Lemma semop_sleeps w a sma pid semid un sops :
  sem_ok w → live w semid a → arrays w !! a = Some sma → queues w !! pid = None →
  Forall (sop_ok (length (sem_base sma))) sops → undo_mine w pid un sma sops →
  blocked (vals_of (sem_base sma)) sops →
  let q := Queue un pid (- EINTR) a semid sops (decreases sops) false false in
  let w1 := set_queues (<[pid := q]> (queues w)) w in
  keeps (pure_ops sops) w
    (w ← (if alters sops then append_to_queue a pid w1 else prepend_to_queue a pid w1); Ok (w, SAsleep)).
Proof.
  intros Hw Hl Ea Hnone Hs Hu Hbl q w1. set (q' := set_linked true q).
  set (pend := if alters sops then sem_pending sma ++ [pid] else pid :: sem_pending sma).
  assert (pend ≡ₚ pid :: sem_pending sma) as Hpend.
  { unfold pend. destruct (alters sops); [|done]. symmetry. apply Permutation_cons_append. }
  set (w2 := set_arrays (<[a := set_pending pend sma]> (arrays w)) w).
  assert ((if alters sops then append_to_queue a pid w1 else prepend_to_queue a pid w1) =
    Ok (set_queues (<[pid := q']> (queues w)) w2)) as E.
  { unfold append_to_queue, prepend_to_queue, pend, w2, w1. simpl. rewrite (deref_ok _ _ _ Ea). simpl.
    unfold pend. destruct (alters sops); rewrite (update_q_ok _ pid q) by (simpl; apply lookup_insert_eq); simpl;
      by rewrite insert_insert_eq. }
  rewrite E. simpl. eexists _, _. split; [done|]. split.
  - apply (enqueue_ok w a sma pid q' pend); try done. exists (set_pending pend sma). simpl.
    split; [apply lookup_insert_eq|]. split; [rewrite Hpend; by left|]. split.
    + destruct Hl as (H0 & H1 & s & Es & Hc). split; [done|]. split; [done|]. exists (set_pending pend sma).
      rewrite Ea in Es. injection Es as <-. split; [apply lookup_insert_eq|done].
    + split; [done|]. split; [by destruct un|]. split; [done|]. by left.
  - intros Hpure (H1 & H2 & H3). split_and!; simpl.
    + intros p' q1. simpl. destruct (decide (p' = pid)) as [->|Hne]; [rewrite lookup_insert_eq; by intros [= <-]|].
      rewrite lookup_insert_ne by done. apply H1.
    + done.
    + intros b. by apply (awake_enqueue w a sma pid q' pend b).
Qed.

Lemma semop_try_ok w a sma pid semid un sops :
  sem_ok w → live w semid a → arrays w !! a = Some sma → queues w !! pid = None →
  Forall (sop_ok (length (sem_base sma))) sops → undo_mine w pid un sma sops →
  keeps (pure_ops sops) w (semop_try pid semid a un sops w).
Proof.
  intros Hw Hl Ea Hnone Hs Hu. unfold semop_try.
  destruct (try_on_spec w a sma un sops pid false) as (w1 & code & base' & -> & Ht & Eq & Ea1 & Hb1 & Hres);
    [apply Hw|done|done|by eapply undo_mine_given|]. cbn [mbind outcome_bind].
  assert (sem_ok w1) as Hw1 by (by eapply sem_ok_vals).
  destruct (Z.leb_spec code 0) as [Hc|Hc].
  - destruct (alters sops) eqn:Eal.
    + destruct (update_queue_ok a w1 (set_base base' sma)) as (w' & -> & Hw' & _ & _ & Hp); [done|done|].
      eexists _, _. split; [done|]. split; [done|]. intros _ (H1 & H2 & H3). apply Hp. split_and!.
      * intros p q. rewrite Eq. apply H1.
      * by rewrite (to_allocs _ _ _ Ht).
      * intros b Hne. eapply awake_keep; [| |apply (H3 b)]; [|intros p _; by rewrite Eq].
        rewrite (to_others _ _ _ Ht) by done. by destruct (arrays w !! b).
    + eexists _, _. split; [done|]. split; [done|]. intros _. eapply pure_ok_vals; try done.
      destruct (run_ops _ _) as [vals'|c] eqn:Er; [|by destruct Hres]. destruct Hres as [_ ->].
      eapply run_ops_pure; [|done|done|done]. apply length_fmap.
  - assert (blocked (vals_of (sem_base sma)) sops ∧ vals_of base' = vals_of (sem_base sma)) as [Hbl Hv].
    { unfold blocked. destruct (run_ops _ _) as [vals'|c] eqn:Er; destruct Hres as [-> ?]; [lia|].
      apply run_ops_codes in Er as [->|[->| ->]]; try done. }
    destruct (semop_sleeps w1 a (set_base base' sma) pid semid un sops) as (w' & r & E & Hw' & Hp); try done.
    + by eapply touch_live.
    + by rewrite Eq.
    + simpl. pose proof (to_set _ _ _ Ht) as Hset. rewrite Ea, Ea1 in Hset. destruct Hset as (_ & Hlen & _). simpl in Hlen.
      by rewrite <- Hlen.
    + unfold undo_mine in *. by rewrite (to_semundo _ _ _ Ht).
    + simpl. by rewrite Hv.
    + eexists _, _. split; [exact E|]. split; [done|]. intros Hpure Hok. apply Hp; [done|]. by eapply pure_ok_vals.
Qed.

(** ** Undo structures *)

(** A process stays in its queue. *)
Lemma queued_ok_mono w w' p q :
  queued_ok w p q → (live w (q_id q) (q_sma q) → live w' (q_id q) (q_sma q)) →
  (∀ sma, arrays w !! q_sma q = Some sma → ∃ sma', arrays w' !! q_sma q = Some sma' ∧
    sem_pending sma' = sem_pending sma ∧ length (sem_base sma') = length (sem_base sma) ∧
    ∀ u, q_undo q = Some u → u ∈ sma_undo sma → u ∈ default [] (semundo w !! p) →
      u ∈ sma_undo sma' ∧ u ∈ default [] (semundo w' !! p)) →
  queued_ok w' p q.
Proof.
  intros (sma & Ea & Hp & Hl & Hs & Hu & Hq) Hlive H. destruct (H sma Ea) as (sma' & Ea' & Ep & El & Hundo).
  exists sma'. rewrite Ep, El. split; [done|]. split; [done|]. split; [auto|]. split; [done|]. split; [|done].
  destruct (q_undo q) as [u|]; [|done]. destruct Hu. by apply Hundo.
Qed.

Lemma live_same w w' semid a : sem_ids w' = sem_ids w → arrays w' = arrays w → live w semid a → live w' semid a.
Proof. unfold live. by intros -> ->. Qed.

(** What a process is about to do is pure. *)
Definition pure_allocs (w : world) : Prop := ∀ p al, allocs w !! p = Some al → pure_ops (al_sops al).

Lemma pure_ok_same w w' :
  arrays w' = arrays w → queues w' = queues w → (pure_allocs w → pure_allocs w') → pure_ok w → pure_ok w'.
Proof.
  intros Ea Eq Hal (H1 & H2 & H3). split_and!; [intros p q; rewrite Eq; apply H1|by apply Hal|].
  intros b. eapply awake_keep; [| |apply (H3 b)]; rewrite ?Ea, ?Eq; [by destruct (arrays w !! b)|done].
Qed.

(** The list of undo structures of a process that is not asleep becomes shorter. *)
Lemma sem_ok_pop w pid l l' :
  sem_ok w → semundo w !! pid = Some l → queues w !! pid = None → NoDup l' → (∀ u, u ∈ l' → u ∈ l) →
  sem_ok (set_semundo (<[pid := l']> (semundo w)) w).
Proof.
  intros [[B1 B2 B3 B4 B5 B6 B7 B8 B9] S2 S3 S4 S5] El Hnone Hnd Hsub.
  assert (∀ p k, <[pid := l']> (semundo w) !! p = Some k → ∃ k', semundo w !! p = Some k' ∧ ∀ u, u ∈ k → u ∈ k') as Hk.
  { intros p k. destruct (decide (p = pid)) as [->|Hne].
    - rewrite lookup_insert_eq. intros [= <-]. eauto.
    - rewrite lookup_insert_ne by done. eauto. }
  constructor; simpl; try done; [constructor; simpl; try done|].
  - intros p k u E Hu. destruct (Hk p k E) as (k' & E' & H). eapply B6; [done|auto].
  - intros p p' k k' u E E' Hu Hu'. destruct (Hk p k E) as (k1 & E1 & H1). destruct (Hk p' k' E') as (k2 & E2 & H2).
    eapply B7; [done|done|apply H1, Hu|apply H2, Hu'].
  - intros p k E. destruct (decide (p = pid)) as [->|Hne].
    + rewrite lookup_insert_eq in E. by injection E as <-.
    + rewrite lookup_insert_ne in E by done. eauto.
  - intros p q Hq. specialize (S2 p q Hq). unfold queue_ok in *. destruct (q_linked q); [|done].
    eapply queued_ok_mono; [done|by apply live_same|]. simpl. intros sma Ea. exists sma. split_and!; try done.
    intros u _ ? ?. split; [done|]. rewrite lookup_insert_ne; [done|]. congruence.
Qed.

(** An undo structure that nothing refers to is freed. *)
Lemma sem_ok_free w u :
  sem_ok w → (∀ p l, semundo w !! p = Some l → u ∉ l) → (∀ a sma, arrays w !! a = Some sma → u ∉ sma_undo sma) →
  sem_ok (set_undos (delete u (undos w)) w).
Proof.
  intros [[B1 B2 B3 [B4 B4'] B5 B6 B7 B8 B9] S2 S3 S4 S5] Hl Ha.
  constructor; simpl; try done; constructor; simpl; try done.
  - split; [done|]. intros u' [und E]. apply lookup_delete_Some in E as [_ E]. apply B4'. eauto.
  - intros a sma u' Ea Hu. destruct (B5 a sma u' Ea Hu) as (und & E & H & Hlive). exists und.
    rewrite lookup_delete_ne; [done|]. intros ->. by eapply Ha.
  - intros p l u' El Hu. destruct (B6 p l u' El Hu) as (und & E & H). exists und.
    rewrite lookup_delete_ne; [done|]. intros ->. by eapply Hl.
Qed.

(** Two sets do not share undo structures. *)
Lemma live_fun w semid a b : live w semid a → live w semid b → a = b.
Proof. intros (_ & E1 & _) (_ & E2 & _). congruence. Qed.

◇ ◇ ◇ ◇ ◇ ◇ ◇

Produce only the lines from the line containing "intros Ea Eq" through the line containing "intros [[B1 B2 B3 B4", inclusive of both, exactly as they stand in the entries above.

  intros Ea Eq Hal (H1 & H2 & H3). split_and!; [intros p q; rewrite Eq; apply H1|by apply Hal|].
  intros b. eapply awake_keep; [| |apply (H3 b)]; rewrite ?Ea, ?Eq; [by destruct (arrays w !! b)|done].
Qed.

(** The list of undo structures of a process that is not asleep becomes shorter. *)
Lemma sem_ok_pop w pid l l' :
  sem_ok w → semundo w !! pid = Some l → queues w !! pid = None → NoDup l' → (∀ u, u ∈ l' → u ∈ l) →
  sem_ok (set_semundo (<[pid := l']> (semundo w)) w).
Proof.
  intros [[B1 B2 B3 B4 B5 B6 B7 B8 B9] S2 S3 S4 S5] El Hnone Hnd Hsub.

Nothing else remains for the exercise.